_AIM OF THE EXERCISE:_
Reproduce word for word, from the entries below, the line with "Lemma in_star_cons a", the line with "assert (Hc : in_re", and every line between them, and nothing more.

_Data excerpts:_
----------

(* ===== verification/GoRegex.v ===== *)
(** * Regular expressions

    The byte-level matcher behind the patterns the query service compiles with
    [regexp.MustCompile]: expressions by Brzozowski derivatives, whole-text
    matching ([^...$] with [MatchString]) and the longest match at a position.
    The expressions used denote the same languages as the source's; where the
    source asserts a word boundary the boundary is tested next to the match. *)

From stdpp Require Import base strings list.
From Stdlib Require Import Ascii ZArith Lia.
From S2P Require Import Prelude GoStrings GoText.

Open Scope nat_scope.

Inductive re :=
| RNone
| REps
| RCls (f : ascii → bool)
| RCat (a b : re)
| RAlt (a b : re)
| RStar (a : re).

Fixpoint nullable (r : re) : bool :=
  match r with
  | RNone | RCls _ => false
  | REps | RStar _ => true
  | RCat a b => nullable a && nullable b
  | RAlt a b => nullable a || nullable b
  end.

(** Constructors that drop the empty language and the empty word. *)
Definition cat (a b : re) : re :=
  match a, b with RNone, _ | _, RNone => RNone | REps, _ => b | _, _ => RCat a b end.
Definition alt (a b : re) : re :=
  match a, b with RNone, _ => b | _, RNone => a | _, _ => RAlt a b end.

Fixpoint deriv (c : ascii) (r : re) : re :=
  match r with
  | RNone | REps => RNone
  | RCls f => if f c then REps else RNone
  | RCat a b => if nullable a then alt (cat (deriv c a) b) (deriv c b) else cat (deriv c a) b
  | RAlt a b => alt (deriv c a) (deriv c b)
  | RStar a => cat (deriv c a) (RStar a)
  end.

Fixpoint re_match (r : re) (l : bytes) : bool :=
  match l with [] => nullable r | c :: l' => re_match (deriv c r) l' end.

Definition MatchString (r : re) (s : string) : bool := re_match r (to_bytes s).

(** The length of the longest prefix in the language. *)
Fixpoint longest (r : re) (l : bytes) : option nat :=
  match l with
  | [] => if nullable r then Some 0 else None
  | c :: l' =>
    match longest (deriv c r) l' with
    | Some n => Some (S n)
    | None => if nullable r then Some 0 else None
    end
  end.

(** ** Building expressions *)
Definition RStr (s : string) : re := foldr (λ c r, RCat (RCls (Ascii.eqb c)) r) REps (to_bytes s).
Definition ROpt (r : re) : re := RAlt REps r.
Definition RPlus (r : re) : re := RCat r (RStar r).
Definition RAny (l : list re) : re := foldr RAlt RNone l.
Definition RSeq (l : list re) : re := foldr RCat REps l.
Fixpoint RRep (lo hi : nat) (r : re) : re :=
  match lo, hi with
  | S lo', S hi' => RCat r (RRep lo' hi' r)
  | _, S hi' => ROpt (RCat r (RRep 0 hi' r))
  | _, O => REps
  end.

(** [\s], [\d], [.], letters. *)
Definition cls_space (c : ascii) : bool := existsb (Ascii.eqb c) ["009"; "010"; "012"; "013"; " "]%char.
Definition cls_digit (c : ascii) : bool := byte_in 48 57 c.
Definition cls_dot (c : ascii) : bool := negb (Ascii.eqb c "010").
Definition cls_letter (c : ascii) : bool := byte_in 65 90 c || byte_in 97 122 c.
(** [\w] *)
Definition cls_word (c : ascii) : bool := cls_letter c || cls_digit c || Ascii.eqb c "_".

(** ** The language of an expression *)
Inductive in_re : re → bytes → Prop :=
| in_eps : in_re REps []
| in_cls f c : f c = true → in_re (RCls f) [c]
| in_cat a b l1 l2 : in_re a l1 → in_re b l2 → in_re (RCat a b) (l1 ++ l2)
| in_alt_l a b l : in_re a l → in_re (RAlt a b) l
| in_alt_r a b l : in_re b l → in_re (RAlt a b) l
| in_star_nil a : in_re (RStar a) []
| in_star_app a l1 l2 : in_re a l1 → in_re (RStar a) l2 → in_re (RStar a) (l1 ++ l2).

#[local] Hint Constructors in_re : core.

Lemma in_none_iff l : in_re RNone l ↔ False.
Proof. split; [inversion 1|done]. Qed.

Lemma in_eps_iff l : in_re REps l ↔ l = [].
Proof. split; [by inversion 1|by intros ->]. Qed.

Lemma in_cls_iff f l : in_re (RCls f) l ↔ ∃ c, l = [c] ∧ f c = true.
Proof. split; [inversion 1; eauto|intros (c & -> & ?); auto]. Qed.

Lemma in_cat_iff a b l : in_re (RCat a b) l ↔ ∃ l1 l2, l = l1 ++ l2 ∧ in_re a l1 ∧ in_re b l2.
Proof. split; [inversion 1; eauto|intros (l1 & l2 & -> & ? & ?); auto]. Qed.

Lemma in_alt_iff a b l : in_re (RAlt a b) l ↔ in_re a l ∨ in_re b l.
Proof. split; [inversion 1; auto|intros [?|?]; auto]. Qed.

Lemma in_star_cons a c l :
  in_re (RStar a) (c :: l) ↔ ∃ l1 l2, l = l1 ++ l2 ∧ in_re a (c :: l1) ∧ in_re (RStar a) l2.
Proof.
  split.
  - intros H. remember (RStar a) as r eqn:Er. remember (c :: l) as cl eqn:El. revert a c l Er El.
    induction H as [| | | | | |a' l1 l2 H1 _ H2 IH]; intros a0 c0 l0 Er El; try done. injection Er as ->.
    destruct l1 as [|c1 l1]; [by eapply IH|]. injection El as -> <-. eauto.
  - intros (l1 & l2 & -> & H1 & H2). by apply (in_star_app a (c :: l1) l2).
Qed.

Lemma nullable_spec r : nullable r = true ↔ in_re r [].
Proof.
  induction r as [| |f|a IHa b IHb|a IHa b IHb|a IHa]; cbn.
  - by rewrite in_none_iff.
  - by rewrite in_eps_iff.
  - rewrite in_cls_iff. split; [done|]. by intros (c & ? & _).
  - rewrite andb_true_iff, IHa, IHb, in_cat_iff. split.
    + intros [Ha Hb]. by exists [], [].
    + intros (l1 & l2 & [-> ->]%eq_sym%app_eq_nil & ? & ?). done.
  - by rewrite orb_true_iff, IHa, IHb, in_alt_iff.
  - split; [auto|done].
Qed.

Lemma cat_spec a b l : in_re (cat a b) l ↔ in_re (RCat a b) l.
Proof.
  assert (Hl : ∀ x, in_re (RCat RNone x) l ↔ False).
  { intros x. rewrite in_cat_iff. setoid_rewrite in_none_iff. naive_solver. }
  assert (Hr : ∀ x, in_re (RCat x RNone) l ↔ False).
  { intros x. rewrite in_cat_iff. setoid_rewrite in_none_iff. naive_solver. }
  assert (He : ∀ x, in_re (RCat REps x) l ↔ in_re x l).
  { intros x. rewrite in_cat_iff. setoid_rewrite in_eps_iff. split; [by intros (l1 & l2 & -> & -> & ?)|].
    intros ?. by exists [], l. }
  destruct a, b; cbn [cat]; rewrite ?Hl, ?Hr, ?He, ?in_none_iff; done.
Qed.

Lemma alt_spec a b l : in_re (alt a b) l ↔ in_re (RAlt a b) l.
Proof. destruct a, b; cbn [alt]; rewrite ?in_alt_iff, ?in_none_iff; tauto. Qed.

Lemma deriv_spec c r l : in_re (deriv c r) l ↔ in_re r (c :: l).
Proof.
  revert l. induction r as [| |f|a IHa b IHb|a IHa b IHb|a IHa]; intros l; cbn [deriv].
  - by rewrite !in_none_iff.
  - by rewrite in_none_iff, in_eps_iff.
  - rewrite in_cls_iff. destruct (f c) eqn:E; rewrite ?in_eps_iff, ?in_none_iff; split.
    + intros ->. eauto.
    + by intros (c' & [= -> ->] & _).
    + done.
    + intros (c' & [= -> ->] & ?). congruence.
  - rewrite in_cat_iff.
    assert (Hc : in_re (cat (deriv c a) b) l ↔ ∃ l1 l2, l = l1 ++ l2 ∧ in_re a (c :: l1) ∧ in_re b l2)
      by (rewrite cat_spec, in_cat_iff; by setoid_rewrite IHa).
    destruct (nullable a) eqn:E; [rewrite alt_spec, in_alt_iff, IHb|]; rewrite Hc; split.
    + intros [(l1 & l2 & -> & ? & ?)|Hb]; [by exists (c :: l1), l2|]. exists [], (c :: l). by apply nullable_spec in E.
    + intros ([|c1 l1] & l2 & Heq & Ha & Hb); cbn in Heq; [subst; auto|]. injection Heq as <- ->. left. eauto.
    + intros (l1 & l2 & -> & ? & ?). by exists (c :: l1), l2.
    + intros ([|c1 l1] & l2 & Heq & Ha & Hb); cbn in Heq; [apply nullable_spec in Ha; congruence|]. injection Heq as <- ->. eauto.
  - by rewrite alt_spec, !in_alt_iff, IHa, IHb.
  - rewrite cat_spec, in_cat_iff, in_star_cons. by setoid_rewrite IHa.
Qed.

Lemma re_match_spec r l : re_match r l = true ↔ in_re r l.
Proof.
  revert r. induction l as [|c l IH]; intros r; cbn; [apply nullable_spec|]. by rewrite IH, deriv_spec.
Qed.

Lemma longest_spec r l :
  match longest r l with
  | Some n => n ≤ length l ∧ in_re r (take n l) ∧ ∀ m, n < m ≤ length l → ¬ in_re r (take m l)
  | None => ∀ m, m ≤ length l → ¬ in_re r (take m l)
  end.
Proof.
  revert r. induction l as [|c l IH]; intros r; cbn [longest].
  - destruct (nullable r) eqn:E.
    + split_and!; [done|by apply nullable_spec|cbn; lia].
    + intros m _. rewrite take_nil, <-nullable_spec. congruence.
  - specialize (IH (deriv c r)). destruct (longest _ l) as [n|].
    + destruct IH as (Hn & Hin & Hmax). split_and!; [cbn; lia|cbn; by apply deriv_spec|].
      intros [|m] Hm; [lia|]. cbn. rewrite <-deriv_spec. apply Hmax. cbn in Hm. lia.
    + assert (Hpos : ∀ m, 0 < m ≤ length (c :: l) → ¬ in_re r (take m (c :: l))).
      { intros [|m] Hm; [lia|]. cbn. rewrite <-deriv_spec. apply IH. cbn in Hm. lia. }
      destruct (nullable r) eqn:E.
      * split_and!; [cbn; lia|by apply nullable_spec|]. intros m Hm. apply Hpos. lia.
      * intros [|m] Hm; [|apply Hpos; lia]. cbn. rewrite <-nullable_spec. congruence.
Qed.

----------

_YOUR RESPONSE:_
Lemma in_star_cons a c l :
  in_re (RStar a) (c :: l) ↔ ∃ l1 l2, l = l1 ++ l2 ∧ in_re a (c :: l1) ∧ in_re (RStar a) l2.
Proof.
  split.
  - intros H. remember (RStar a) as r eqn:Er. remember (c :: l) as cl eqn:El. revert a c l Er El.
    induction H as [| | | | | |a' l1 l2 H1 _ H2 IH]; intros a0 c0 l0 Er El; try done. injection Er as ->.
    destruct l1 as [|c1 l1]; [by eapply IH|]. injection El as -> <-. eauto.
  - intros (l1 & l2 & -> & H1 & H2). by apply (in_star_app a (c :: l1) l2).
Qed.

Lemma nullable_spec r : nullable r = true ↔ in_re r [].
Proof.
  induction r as [| |f|a IHa b IHb|a IHa b IHb|a IHa]; cbn.
  - by rewrite in_none_iff.
  - by rewrite in_eps_iff.
  - rewrite in_cls_iff. split; [done|]. by intros (c & ? & _).
  - rewrite andb_true_iff, IHa, IHb, in_cat_iff. split.
    + intros [Ha Hb]. by exists [], [].
    + intros (l1 & l2 & [-> ->]%eq_sym%app_eq_nil & ? & ?). done.
  - by rewrite orb_true_iff, IHa, IHb, in_alt_iff.
  - split; [auto|done].
Qed.

Lemma cat_spec a b l : in_re (cat a b) l ↔ in_re (RCat a b) l.
Proof.
  assert (Hl : ∀ x, in_re (RCat RNone x) l ↔ False).
  { intros x. rewrite in_cat_iff. setoid_rewrite in_none_iff. naive_solver. }
  assert (Hr : ∀ x, in_re (RCat x RNone) l ↔ False).
  { intros x. rewrite in_cat_iff. setoid_rewrite in_none_iff. naive_solver. }
  assert (He : ∀ x, in_re (RCat REps x) l ↔ in_re x l).
  { intros x. rewrite in_cat_iff. setoid_rewrite in_eps_iff. split; [by intros (l1 & l2 & -> & -> & ?)|].
    intros ?. by exists [], l. }
  destruct a, b; cbn [cat]; rewrite ?Hl, ?Hr, ?He, ?in_none_iff; done.
Qed.

Lemma alt_spec a b l : in_re (alt a b) l ↔ in_re (RAlt a b) l.
Proof. destruct a, b; cbn [alt]; rewrite ?in_alt_iff, ?in_none_iff; tauto. Qed.

Lemma deriv_spec c r l : in_re (deriv c r) l ↔ in_re r (c :: l).
Proof.
  revert l. induction r as [| |f|a IHa b IHb|a IHa b IHb|a IHa]; intros l; cbn [deriv].
  - by rewrite !in_none_iff.
  - by rewrite in_none_iff, in_eps_iff.
  - rewrite in_cls_iff. destruct (f c) eqn:E; rewrite ?in_eps_iff, ?in_none_iff; split.
    + intros ->. eauto.
    + by intros (c' & [= -> ->] & _).
    + done.
    + intros (c' & [= -> ->] & ?). congruence.
  - rewrite in_cat_iff.
    assert (Hc : in_re (cat (deriv c a) b) l ↔ ∃ l1 l2, l = l1 ++ l2 ∧ in_re a (c :: l1) ∧ in_re b l2)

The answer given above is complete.